American millionaire Steve Fossett became the first solo balloonist to circle the globe nonstop, sailing into the record books high above the clouds off Australia's southern coast on Tuesday.

"It's an enormous relief and satisfaction," the 58-year-old adventurer said from the balloon, his remarks piped back to a news conference held by jubilant members of his U.S. control center in St. Louis, Missouri.

"It's been a long trip and I'm really glad to get across," he added. "Finally after six flights I have succeeded and it is a very satisfying experience."

Fossett, who had failed to make a circumnavigation in five previous and often danger-filled tries, snared one of manned flight's last earthly records at about 9:40 a.m. EDT on Tuesday. He crossed the finish line when he passed 117 degrees east longitude, the same line where he began his trip 13½ days earlier from far western Australia.

He is expected to land about 6:30 p.m. EDT today, most likely on southern Australia's Nullarbor Plain, a vast and virtually treeless desert in Western Australia state.

A recovery team was planning to set up a base in the tiny settlement of Forrest, 370 miles east of Kalgoorlie, a gold mining town in Western Australia. He began the voyage from Northam, a small farming town 310 miles west of Kalgoorlie.

Weather conditions in Australia were ideal for the landing with low temperatures and virtually no wind.

Congratulations poured in from fellow balloon adventurers.

"His achievement will go down in history books as big as Charles Lindbergh's achievement across the Atlantic," Richard Branson told CBS News Reporter Steve Holt. "He's just the most remarkable individual I've ever met and had the pleasure of flying with myself."

Branson spoke with Fossett during the flight "when he'd just been through a thunderstorm and was quite shaken up because if you hit a thunderstorm at the top, it's not so bad. If you hit a thunderstorm at the bottom, you can get sucked in and it can rip the balloon to pieces."

Bertrand Piccard and Brian Jones, the first hot-air balloonists to circle the globe three years ago, saluted Fossett's "perseverance and courage" in accomplishing the non-stop, solo feat in his sixth attempt.

"We warmly congratulate Steve Fossett for his magnificent round-the-world tour via the southern hemisphere," Piccard, a Swiss psychiatrist, and Jones, a former British Royal Air Force pilot, said in a joint statement issued in Switzerland.

"We are very happy that it is our friend Steve who finally succeeded, because the flight is much more than a second round-the-world tour: it is the proof that dreams are realized through perseverance and courage," they added.

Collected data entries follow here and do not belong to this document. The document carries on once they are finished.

(** C8: when the copy of a dependency into the shared [lib/] directory
    goes through, the body of the loop is the copy and the change of
    mode, followed by [set_rpath] from a state [w1]. In [w1] the copied
    file has the owner-write bit (bit 7, [S_IWUSR = 0o200]): its mode is
    the one the copy gave it when the bit was there, and differs from it
    in that bit alone when it was not. At the end of the body the bit is
    still there and the other permission bits are as the copy gave
    them. The set-id bits (10 and 11) are left out: the kernel may clear
    them when a file is written, as [patchelf] does. *)
Theorem copied_library_owner_write (libdir : Path) (name : string) (src : Path)
  (w : world) :
  (Ext.copy_dependency libdir (name, src) w).2 = Ok tt ->
  exists f q w1 f1 f',
    FS.open_read (nodes w) (PurePath.to_str src) = Ok f /\
    Ext.copy_dependency libdir (name, src) w
    = Ext.set_rpath (PurePath.to_str (libdir // name)) "$ORIGIN" w1 /\
    FS.lookup_follow (nodes w1) (PurePath.to_str (libdir // name))
    = Ok (q, Some (NFile f1)) /\
    (Z.testbit (st_mode (FS.copied f)) 7 = true -> st_mode f1 = st_mode (FS.copied f)) /\
    Z.testbit (st_mode f1) 7 = true /\
    (forall i, i <> 7%Z -> i <> 10%Z -> i <> 11%Z ->
       Z.testbit (st_mode f1) i = Z.testbit (st_mode (FS.copied f)) i) /\
    FS.lookup_follow (nodes (Ext.copy_dependency libdir (name, src) w).1)
                     (PurePath.to_str (libdir // name)) = Ok (q, Some (NFile f')) /\
    Z.testbit (st_mode f') 7 = true /\
    (forall i, i <> 7%Z -> i <> 10%Z -> i <> 11%Z ->
       Z.testbit (st_mode f') i = Z.testbit (st_mode (FS.copied f)) i).
Proof.
  rewrite copy_dependency_unfold. cbv zeta.
  set (dst := PurePath.to_str (libdir // name)).
  destruct (FS.copy _ dst (nodes w)) as [ns1|x] eqn:Hc; [|discriminate].
  apply copy_spec in Hc as (f & Hf & [Hd | [q Hq]]).
  - (* the destination is a directory: [patchelf] fails on it *)
    pose proof Hd as [qd Hqd]%is_dir_follow.
    unfold FS.stat_mode. rewrite Hqd.
    change (Ext.writable_mode 16877) with (@None Z). cbv iota.
    now rewrite (set_rpath_on_dir dst "$ORIGIN" (set_nodes ns1 w) Hd).
  - unfold FS.stat_mode. rewrite Hq.
    set (m0 := st_mode (FS.copied f)).
    destruct (writable_mode_bits m0) as (Hset & Hunset & Hbit & Hothers).
    assert (Hend : forall w1 f1,
              FS.lookup_follow (nodes w1) dst = Ok (q, Some (NFile f1)) ->
              st_mode f1 = default m0 (Ext.writable_mode m0) ->
              (Ext.set_rpath dst "$ORIGIN" w1).2 = Ok tt ->
              exists f1' f',
                FS.lookup_follow (nodes w1) dst = Ok (q, Some (NFile f1')) /\
                (Z.testbit m0 7 = true -> st_mode f1' = m0) /\
                Z.testbit (st_mode f1') 7 = true /\
                (forall i, i <> 7%Z -> i <> 10%Z -> i <> 11%Z ->
                   Z.testbit (st_mode f1') i = Z.testbit m0 i) /\
                FS.lookup_follow (nodes (Ext.set_rpath dst "$ORIGIN" w1).1) dst
                = Ok (q, Some (NFile f')) /\
                Z.testbit (st_mode f') 7 = true /\
                (forall i, i <> 7%Z -> i <> 10%Z -> i <> 11%Z ->
                   Z.testbit (st_mode f') i = Z.testbit m0 i)).
    { intros w1 f1 Hl1 Hm1 Hok.
      destruct (set_rpath_mode dst "$ORIGIN" w1 q f1 Hl1 Hok) as (f' & Hl' & Hsame).
      exists f1, f'. split; [assumption|]. rewrite Hm1.
      split; [intros E; now rewrite (Hset E)|]. split; [assumption|].
      split; [intros i H7 _ _; now apply Hothers|]. split; [assumption|].
      split.
      - rewrite (Hsame 7%Z) by lia. now rewrite Hm1.
      - intros i H7 H10 H11. rewrite (Hsame i H10 H11), Hm1. now apply Hothers. }
    destruct (Ext.writable_mode m0) as [mode'|] eqn:Hwm.
    + assert (Hm : mode' = Z.lor m0 FS.S_IWUSR).
      { destruct (Z.testbit m0 7) eqn:E;
          [discriminate (Hset eq_refl) | now injection (Hunset eq_refl)]. }
      destruct (chmod_spec ns1 dst q _ mode' Hq) as (ns2 & -> & Hq2).
      intros Hok.
      destruct (Hend (set_nodes ns2 (set_nodes ns1 w)) _ Hq2) as (f1 & f' & H);
        [|assumption|].
      { cbn [st_mode default from_option id]. rewrite Hm. unfold m0, FS.copied.
        cbn [st_mode]. apply chmod_granted. }
      exists f, q, (set_nodes ns2 (set_nodes ns1 w)), f1, f'. auto.
    + intros Hok.
      destruct (Hend (set_nodes ns1 w) _ Hq eq_refl Hok) as (f1 & f' & H).
      exists f, q, (set_nodes ns1 w), f1, f'. auto.
Qed.

Lemma copied_library_owner_write_witness :
  exists f q w1 f1 f',
    FS.open_read (nodes Sample.w_existing) "img/lib64/libz.so.1" = Ok f /\
    Ext.copy_dependency (PurePath.parse "out")
      ("libz.so.1", PurePath.parse "img/lib64/libz.so.1") Sample.w_existing
    = Ext.set_rpath (PurePath.to_str (PurePath.parse "out" // "libz.so.1")) "$ORIGIN" w1 /\
    FS.lookup_follow (nodes w1) (PurePath.to_str (PurePath.parse "out" // "libz.so.1"))
    = Ok (q, Some (NFile f1)) /\
    (Z.testbit (st_mode (FS.copied f)) 7 = true -> st_mode f1 = st_mode (FS.copied f)) /\
    Z.testbit (st_mode f1) 7 = true /\
    (forall i, i <> 7%Z -> i <> 10%Z -> i <> 11%Z ->
       Z.testbit (st_mode f1) i = Z.testbit (st_mode (FS.copied f)) i) /\
    FS.lookup_follow
      (nodes (Ext.copy_dependency (PurePath.parse "out")
                ("libz.so.1", PurePath.parse "img/lib64/libz.so.1") Sample.w_existing).1)
      (PurePath.to_str (PurePath.parse "out" // "libz.so.1")) = Ok (q, Some (NFile f')) /\
    Z.testbit (st_mode f') 7 = true /\
    (forall i, i <> 7%Z -> i <> 10%Z -> i <> 11%Z ->
       Z.testbit (st_mode f') i = Z.testbit (st_mode (FS.copied f)) i).
Proof.
  apply (copied_library_owner_write (PurePath.parse "out") "libz.so.1"
           (PurePath.parse "img/lib64/libz.so.1") Sample.w_existing).
  vm_compute. reflexivity.
Defined.

(** A library with the set-user-id bit and no owner-write bit (mode
    0o104555 in the image): the copy has the mode 0o104755 after the
    change of mode, and 0o100755 once [patchelf] has written it. *)
Example set_id_library_written :
  let w := Sample.world_of [ ("out", NDir); ("img/libs.so", Sample.elf 35181 []) ] in
  FS.stat_mode
    (nodes (Ext.copy_dependency (PurePath.parse "out")
              ("libs.so", PurePath.parse "img/libs.so") w).1)
    "out/libs.so" = Ok 33261%Z.
Proof. vm_compute. reflexivity. Qed.

(** On the sample: a library that is read-only in the image (mode
    0o100555) is writable by its owner in the bundle (mode 0o100755). *)
Example read_only_library_made_writable :
  FS.stat_mode (nodes Sample.w_existing) "img/lib64/libz.so.1" = Ok 33133%Z /\
  FS.stat_mode
    (nodes (Ext.copy_dependency (PurePath.parse "out")
              ("libz.so.1", PurePath.parse "img/lib64/libz.so.1") Sample.w_existing).1)
    "out/libz.so.1" = Ok 33261%Z.
Proof. split; vm_compute; reflexivity. Qed.

(** * Further properties of the code *)

(** ** Splitting and joining *)

Lemma split_nonempty sep k s : PyStr.split sep k s <> [].
Proof.
  destruct s as [|c s]; simpl; [discriminate|].
  destruct (Ascii.eqb c sep); [destruct k; discriminate|].
  destruct (PyStr.split sep k s); discriminate.
Qed.

Lemma join_cons_cons sep p q rest :
  PyStr.join sep (p :: q :: rest) = p +:+ sep +:+ PyStr.join sep (q :: rest).
Proof. reflexivity. Qed.

(** [sep.join(s.split(sep, k)) == s]. *)
Lemma join_split sep s :
  forall k, PyStr.join (String sep "") (PyStr.split sep k s) = s.
Proof.
  induction s as [|c s IH]; intros k; simpl; [reflexivity|].
  destruct (Ascii.eqb_spec c sep) as [->|Hne].
  - destruct k as [|k]; [reflexivity|].
    specialize (IH k). pose proof (split_nonempty sep k s) as Hn.
    destruct (PyStr.split sep k s) as [|h t]; [contradiction|].
    rewrite join_cons_cons, IH. reflexivity.
  - specialize (IH k). pose proof (split_nonempty sep k s) as Hn.
    destruct (PyStr.split sep k s) as [|h t]; [contradiction|].
    destruct t as [|h' t].
    + simpl in *. now rewrite IH.
    + rewrite join_cons_cons in *. rewrite <- IH. reflexivity.
Qed.

(** Every piece but the last is free of the separator. *)
Lemma split_init_no_sep sep s :
  forall k, List.Forall (fun x => PyStr.contains_char sep x = false)
                        (List.removelast (PyStr.split sep k s)).
Proof.
  induction s as [|c s IH]; intros k; simpl; [constructor|].
  destruct (Ascii.eqb c sep) eqn:Ec.
  - destruct k as [|k]; [constructor|].
    specialize (IH k). pose proof (split_nonempty sep k s) as Hn.
    destruct (PyStr.split sep k s) as [|h t]; [contradiction|].
    constructor; [reflexivity | exact IH].
  - specialize (IH k). pose proof (split_nonempty sep k s) as Hn.
    destruct (PyStr.split sep k s) as [|h t]; [contradiction|].
    destruct t as [|h' t]; [constructor|].
    inversion IH as [|? ? Hh Ht]; subst.
    constructor; [simpl; now rewrite Ec, Hh | assumption].
Qed.

(** The number of pieces is at most one more than the bound. *)
Lemma split_length sep s : forall k, List.length (PyStr.split sep k s) <= S k.
Proof.
  induction s as [|c s IH]; intros k; simpl; [lia|].
  destruct (Ascii.eqb c sep).
  - destruct k as [|k]; simpl; [lia|]. specialize (IH k). lia.
  - specialize (IH k). destruct (PyStr.split sep k s); simpl in *; lia.
Qed.

(** ** [PythonVersion.from_str], in full *)

Lemma from_str_ok_iff (value : string) (v : PythonVersion) :
  Version.from_str value = Ok v <->
  exists a b c,
    value = a +:+ "." +:+ b +:+ "." +:+ c /\
    PyStr.contains_char "." a = false /\ PyStr.contains_char "." b = false /\
    PyInt.of_str a = Some (major v) /\ PyInt.of_str b = Some (minor v) /\
    patch v = match PyInt.of_str c with Some n => PInt n | None => PStr c end.
Proof.
  split.
  - unfold Version.from_str.
    pose proof (join_split "." value 2) as Hj.
    pose proof (split_init_no_sep "." value 2) as Hn.
    destruct (PyStr.split "." 2 value) as [|a [|b [|c [|d t]]]]; try discriminate.
    destruct (PyInt.of_str a) as [ma|] eqn:Ea; [|discriminate].
    destruct (PyInt.of_str b) as [mi|] eqn:Eb; [|discriminate].
    intros [= <-]. exists a, b, c. simpl in Hn.
    inversion Hn as [|? ? Ha Hn']; subst. inversion Hn' as [|? ? Hb _]; subst.
    repeat split; auto.
  - intros (a & b & c & -> & Ha & Hb & Ea & Eb & Ep).
    unfold Version.from_str. rewrite (split_three _ _ _ Ha Hb), Ea, Eb.
    destruct v as [ma mi p]. simpl in *. now rewrite Ep.
Qed.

Fossett doesn't plan to call it quits. He says his next possible adventure will be to fly a glider into the stratosphere to above 60,000 feet. He didn't discuss the details of that mission.

When he achieved the record after sailing nearly 19,500 miles he was under a canopy of stars, he reported, with clouds covering the ocean below.

"You can't do very much celebrating," an exhausted Fossett said, citing the always dangerous landing of his giant balloon that lay ahead.

"I do have a couple of bottles of Bud Light (brewed by the balloon's sponsor), but there's no one to drink it with," he said to laughter from colleagues in St. Louis.

On Monday, the Colorado-based former Chicago markets trader set a top speed of 186 mph over the Indian Ocean.

When Fossett lands, his hi-tech balloon is expected to disintegrate, with only the gondola surviving the descent.

"The actual balloon does not normally survive the landing. The capsule will survive and is to be taken to the Smithsonian Institute in Washington, D.C., to be hung next to Charles Lindbergh's 'Spirit of Saint Louis', which he flew across the Atlantic," said a mission control spokesman.